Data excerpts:
........

(** What [insert_section] does to the section rows of the store it runs
    on: rows with another identity stay, a new row carries the returned
    identity, and every row with the returned identity holds the fields of
    the call. *)
Lemma insert_section_effect part number h c a src node s :
  let i := fst (insert_section part number h c a src node s) in
  let s' := snd (insert_section part number h c a src node s) in
  frame {[ i ]} s s' /\ fresh {[ i ]} s s'
  /\ forall j x, sections s' !! j = Some x -> section_id x = i ->
                 set_section_fields h c a src node x = x.
Proof.
  unfold insert_section.
  destruct (fetchone (section_matches part number) (sections s)) as [row|];
    cbn [fst snd]; unfold with_sections, frame, fresh; cbn [sections].
  - split; [| split].
    + intros j x Hj Hnin. rewrite lookup_update_section, Hj. simpl.
      rewrite bool_decide_eq_false_2; [done | set_solver].
    + intros j x Hj Hle. apply lookup_lt_Some in Hj.
      unfold update_section_where_id in Hj. rewrite length_fmap in Hj. lia.
    + intros j x Hj Hid. rewrite lookup_update_section in Hj.
      destruct (sections s !! j) as [y|]; simplify_eq/=.
      destruct (bool_decide (section_id y = section_id row)) eqn:Eb.
      * apply set_section_fields_idem.
      * apply bool_decide_eq_false in Eb. done.
  - split; [| split].
    + intros j x Hj _. by apply lookup_app_l_Some.
    + intros j x Hj Hle. apply elem_of_singleton.
      rewrite lookup_app_r in Hj by done.
      destruct (j - length (sections s))%nat; simplify_eq/=. done.
    + intros j x Hj Hid.
      destruct (decide (j < length (sections s))%nat) as [Hlt | Hge].
      * rewrite lookup_app_l in Hj by done.
        assert (section_id x ∈ section_id <$> sections s) as Hmem.
        { apply list_elem_of_fmap. exists x. split; [done |].
          by eapply list_elem_of_lookup_2. }
        apply next_rowid_fresh in Hmem. lia.
      * rewrite lookup_app_r in Hj by lia.
        destruct (j - length (sections s))%nat; simplify_eq/=. done.
Qed.

Lemma replays_insert_section part number h c a src node :
  replays (insert_section part number h c a src node)
          (insert_section part number h c a src node).
Proof.
  split; [intros s; apply insert_section_extends |].
  intros s b Hext.
  destruct (section_after part number h c a src node s) as (r & Hr & Hid).
  destruct (fetchone_key_prefix _ _ _ _ _ (extends_sections _ _ Hext) Hr)
    as (rb & Hrb & Hkey).
  assert (section_id rb = section_id r) as Hidb.
  { by apply section_key_inv in Hkey as (? & _). }
  destruct (insert_section_effect part number h c a src node s)
    as (Hframe & Hfresh & Hfields).
  rewrite (insert_section_found _ _ _ _ _ _ _ _ _ Hrb).
  set (i := fst (insert_section part number h c a src node s)) in *.
  rewrite Hidb, Hid. cbn [fst snd].
  exists {[ i ]}.
  split; [done |]. split.
  { split; simpl; try done. apply key_update_section. }
  split; [exact Hframe |]. split; [exact Hfresh |]. split.
  - intros j x Hj Hnin. simpl. rewrite lookup_update_section, Hj. simpl.
    rewrite bool_decide_eq_false_2; [done | set_solver].
  - intros j x Hj Hin. apply elem_of_singleton in Hin.
    destruct (extends_section_key _ _ _ _ Hext Hj) as (xb & Hxb & Hkx).
    simpl. rewrite lookup_update_section, Hxb. simpl.
    assert (section_id xb = i) as Hxi.
    { apply section_key_inv in Hkx as (? & _). congruence. }
    rewrite bool_decide_eq_true_2 by done. f_equal.
    rewrite (set_section_fields_key _ _ _ _ _ x xb Hkx).
    by apply (Hfields j).
Qed.

Section WithUnicode.
Context {U : Py.UnicodeDB}.

Lemma replays_process_section section_elem part_id :
  replays (_process_section section_elem part_id)
          (_process_section section_elem part_id).
Proof.
  unfold _process_section.
  repeat match goal with
         | |- context [if ?c then _ else _] => destruct c
         | |- context [match ?x with Some _ => _ | None => _ end] =>
             destruct x
         end;
    try apply replays_ret;
    (apply replays_bind; [apply replays_insert_section |];
     intros; apply replays_ret).
Qed.

Lemma replays_process_part part_elem chapter_id subchapter_id :
  replays (_process_part part_elem chapter_id subchapter_id)
          (_process_part part_elem chapter_id subchapter_id).
Proof.
  unfold _process_part.
  destruct (ET.find_child (Py.lit "HEAD") part_elem) as [part_hd|];
    [| apply replays_ret].
  destruct (part_number_of part_elem (head_text part_hd)) as [part_number|];
    [| apply replays_ret].
  apply replays_bind; [apply replays_get_or_create_part |].
  intros part_id. apply replays_for_count. intros section_elem.
  apply replays_bind; [apply replays_process_section |].
  intros ok. apply replays_ret.
Qed.

Lemma replays_process_subchapter subchapter_elem chapter_id :
  replays (_process_subchapter subchapter_elem chapter_id)
          (_process_subchapter subchapter_elem chapter_id).
Proof.
  unfold _process_subchapter.
  destruct (ET.find_child (Py.lit "HEAD") subchapter_elem) as [hd|];
    [| apply replays_ret].
  match goal with |- context [if ?c then _ else _] => destruct c end;
    [| apply replays_ret].
  apply replays_bind; [apply replays_get_or_create_subchapter |].
  intros i. apply replays_ret.
Qed.

Lemma replays_process_subchapter_content subchapter_elem chapter_id sub_id :
  replays (_process_subchapter_content subchapter_elem chapter_id sub_id)
          (_process_subchapter_content subchapter_elem chapter_id sub_id).
Proof.
  unfold _process_subchapter_content.
  apply replays_for_count. intros part_elem. apply replays_process_part.
Qed.

Lemma replays_process_chapter_content chapter_elem chapter_id :
  replays (_process_chapter_content chapter_elem chapter_id)
          (_process_chapter_content chapter_elem chapter_id).
Proof.
  unfold _process_chapter_content.
  apply replays_bind.
  - apply replays_for_count. intros subchapter_elem.
    apply replays_bind; [apply replays_process_subchapter |].
    intros subchapter_id.
    destruct (truthy_opt_id subchapter_id);
      [apply replays_process_subchapter_content | apply replays_ret].
  - intros records_count. apply replays_for_count. intros part_elem.
    apply replays_process_part.
Qed.

Lemma replays_process_chapter chapter_elem title_id :
  replays (_process_chapter chapter_elem title_id)
          (_process_chapter chapter_elem title_id).
Proof.
  unfold _process_chapter.
  destruct (ET.find_child (Py.lit "HEAD") chapter_elem) as [hd|];
    [| apply replays_ret].
  match goal with |- context [if ?c then _ else _] => destruct c end;
    [| apply replays_ret].
  apply replays_bind; [apply replays_get_or_create_chapter |].
  intros i. apply replays_ret.
Qed.

(** A later parse of the same tree replays an earlier one, whatever the
    clock shows. *)
Lemma replays_parse_root now now' root title_number :
  replays (parse_root now root title_number)
          (parse_root now' root title_number).
Proof.
  unfold parse_root.
  apply replays_bind; [apply replays_get_or_create_title |].
  intros title_id. apply replays_for_count. intros chapter_elem.
  apply replays_bind; [apply replays_process_chapter |].
  intros chapter_id.
  destruct (truthy_opt_id chapter_id);
    [apply replays_process_chapter_content | apply replays_ret].
Qed.

(** Parsing a tree into a store that differs from the result of an earlier
    parse of the same tree in its Ingestion Records only returns the same
    count and leaves every entity table as it finds it. *)
Lemma parse_root_again now now' root title_number (s after : Store) :
  entity_tables after
  = entity_tables (snd (parse_root now root title_number s)) ->
  fst (parse_root now' root title_number after)
  = fst (parse_root now root title_number s)
  /\ entity_tables (snd (parse_root now' root title_number after))
     = entity_tables after.
Proof.
  intros Htables.
  destruct (replays_parse_root now now' root title_number) as [_ Hrep].
  unfold entity_tables in Htables.
  injection Htables as Ht Hc Hsc Hp Hs.
  destruct (Hrep s after) as (W & Hfst & Hshape & _ & _ & Hframe & Hagree).
  { split; by rewrite ?Ht, ?Hc, ?Hsc, ?Hp, ?Hs. }
  split; [exact Hfst |].
  destruct Hshape as [Ht' Hc' Hsc' Hp' Hs'].
  unfold entity_tables. rewrite Ht', Hc', Hsc', Hp'. f_equal.
  apply list_eq. intros j.
  destruct (sections after !! j) as [r|] eqn:Hj.
  - destruct (decide (section_id r ∈ W)) as [Hin | Hnin].
    + apply Hagree; [by rewrite <- Hs | done].
    + by apply Hframe.
  - apply lookup_ge_None. apply lookup_ge_None in Hj.
    assert (length (sections (snd (parse_root now' root title_number after)))
            = length (sections after)) as Hlen.
    { rewrite <- (length_fmap section_key), Hs'. apply length_fmap. }
    lia.
Qed.

End WithUnicode.
End ReplayFacts.

(** ** Idempotence of ingestion *)

Module IdempotenceFacts.
Import Database Env Settings Scraper Notions OrchestratorFacts ReplayFacts.

Section WithLibraries.
Context {U : Py.UnicodeDB} {L : Libraries}.

(** C4: parsing the same document a second time, at any later time, into
    the store the first parse left behind returns the same outcome and
    leaves all five entity tables (titles, chapters, subchapters, parts,
    sections) exactly as the first parse left them, in the working store
    and in the committed store: no row is added at any level, and every
    section row ends with the field values it already had. *)
Theorem parse_title_xml_idempotent
    (xml_file : Py.str) (title : Z) (w : World) (later : N) :
  let first := parse_title_xml xml_file title w in
  let second := parse_title_xml xml_file title (sleep later (snd first)) in
  fst second = fst first
  /\ entity_tables (working (db (snd second)))
     = entity_tables (working (db (snd first)))
  /\ entity_tables (committed (db (snd second)))
     = entity_tables (committed (db (snd first))).
Proof.
  intros first second. subst second.
  set (w' := sleep later (snd first)).
  assert (fs w' = fs w) as Hfs by apply parse_title_xml_fs.
  rewrite (parse_title_xml_cases xml_file title w').
  rewrite (stat_size_fs _ _ _ Hfs), (et_parse_fs _ _ _ Hfs),
    (calculate_file_hash_fs _ _ _ Hfs).
  subst w' first. rewrite (parse_title_xml_cases xml_file title w).
  destruct (stat_size xml_file w) as [size|e]; [| done].
  cbn zeta.
  destruct (et_parse xml_file w) as [root|e]; [| done].
  cbn [fst snd db with_db sleep working committed clock recorded
         execute].
  set (hash := Some (calculate_file_hash xml_file w)).
  set (a := update_scraping_metadata (clock w) title in_progress (Some size)
              hash None 0 (working (db w))).
  set (parsed := Parser.parse_root (clock w) root title a).
  set (b := update_scraping_metadata (clock w + later) title in_progress
              (Some size) hash None 0
              (update_scraping_metadata (clock w) title completed (Some size)
                 hash None (fst parsed) (snd parsed))).
  destruct (parse_root_again (clock w) (clock w + later)%N root title a b)
    as [Hn Ht]; [reflexivity |].
  fold parsed in Hn. rewrite Hn. split; [done |].
  assert (entity_tables
            (snd (Parser.parse_root (clock w + later) root title b))
          = entity_tables (snd parsed)) as Heq by (rewrite Ht; reflexivity).
  split; exact Heq.
Qed.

........

### Activity
Return word for word the lines above from the line with "cbn [fst snd];" to the line with "lookup_lt_Some in Hj.", including both and leaving out all others.

### Result of the exercise
    cbn [fst snd]; unfold with_sections, frame, fresh; cbn [sections].
  - split; [| split].
    + intros j x Hj Hnin. rewrite lookup_update_section, Hj. simpl.
      rewrite bool_decide_eq_false_2; [done | set_solver].
    + intros j x Hj Hle. apply lookup_lt_Some in Hj.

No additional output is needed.